# [ACTIVITY]
In the data below, find each line containing the string "intros" and return it.
[Start of Attachment]
Lemma work_le wanted n n' xs now now' l l' :
  (n' ≤ n)%nat → now ≤ now' → received l' = received l → last_progress_time l' = last_progress_time l →
  work wanted n' xs now' l' ≤ work wanted n xs now l.
Proof.
  intros Hn Ht Hr Hp. unfold work. rewrite Hr, Hp. destruct (_ <? _); [|lia].
  unfold RECV_TIMEOUT_TICKS, RSD_TIMEOUT_TICKS. lia.
Qed.

Lemma work_packet wanted n xs xs' now now' l l' :
  (length xs' ≤ Datatypes.S (length xs))%nat → now ≤ now' → (length (received l) ≤ length (received l'))%nat →
  Z.of_nat (length (received l)) < wanted → last_progress_time l' = last_progress_time l →
  work wanted n xs' now' l' < work wanted (Datatypes.S n) xs now l.
Proof.
  intros Hx Ht Hr Hw Hp. unfold work. rewrite Hp.
  destruct (Z.ltb_spec (Z.of_nat (length (received l))) wanted); [|lia].
  unfold RECV_TIMEOUT_TICKS, RSD_TIMEOUT_TICKS. destruct (_ <? wanted); lia.
Qed.

Lemma round_ok_same n0 wanted b b' now now' n n' xs l l' s s' :
  round_ok n0 wanted b now n xs l s → same_stream s s' → lk_ok n' b' now' (link s') → now ≤ now' →
  received l' = received l → last_progress_time l' = last_progress_time l → length (raw_buffer l') = 2048%nat →
  round_ok n0 wanted b' now' n' xs l' s'.
Proof.
  intros [] Hs Hl Ht Er Ep Eraw. split; rewrite ?Er, ?Ep; try done.
  - by destruct Hs as (_ & _ & -> & _).
  - destruct ro_ok0; [left|by right]. by eapply stream_ok_same.
  - lia.
Qed.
[End of Attachment]
# [WRITTEN RESPONSE]
  intros Hn Ht Hr Hp. unfold work. rewrite Hr, Hp. destruct (_ <? _); [|lia].
  intros Hx Ht Hr Hw Hp. unfold work. rewrite Hp.
  intros [] Hs Hl Ht Er Ep Eraw. split; rewrite ?Er, ?Ep; try done.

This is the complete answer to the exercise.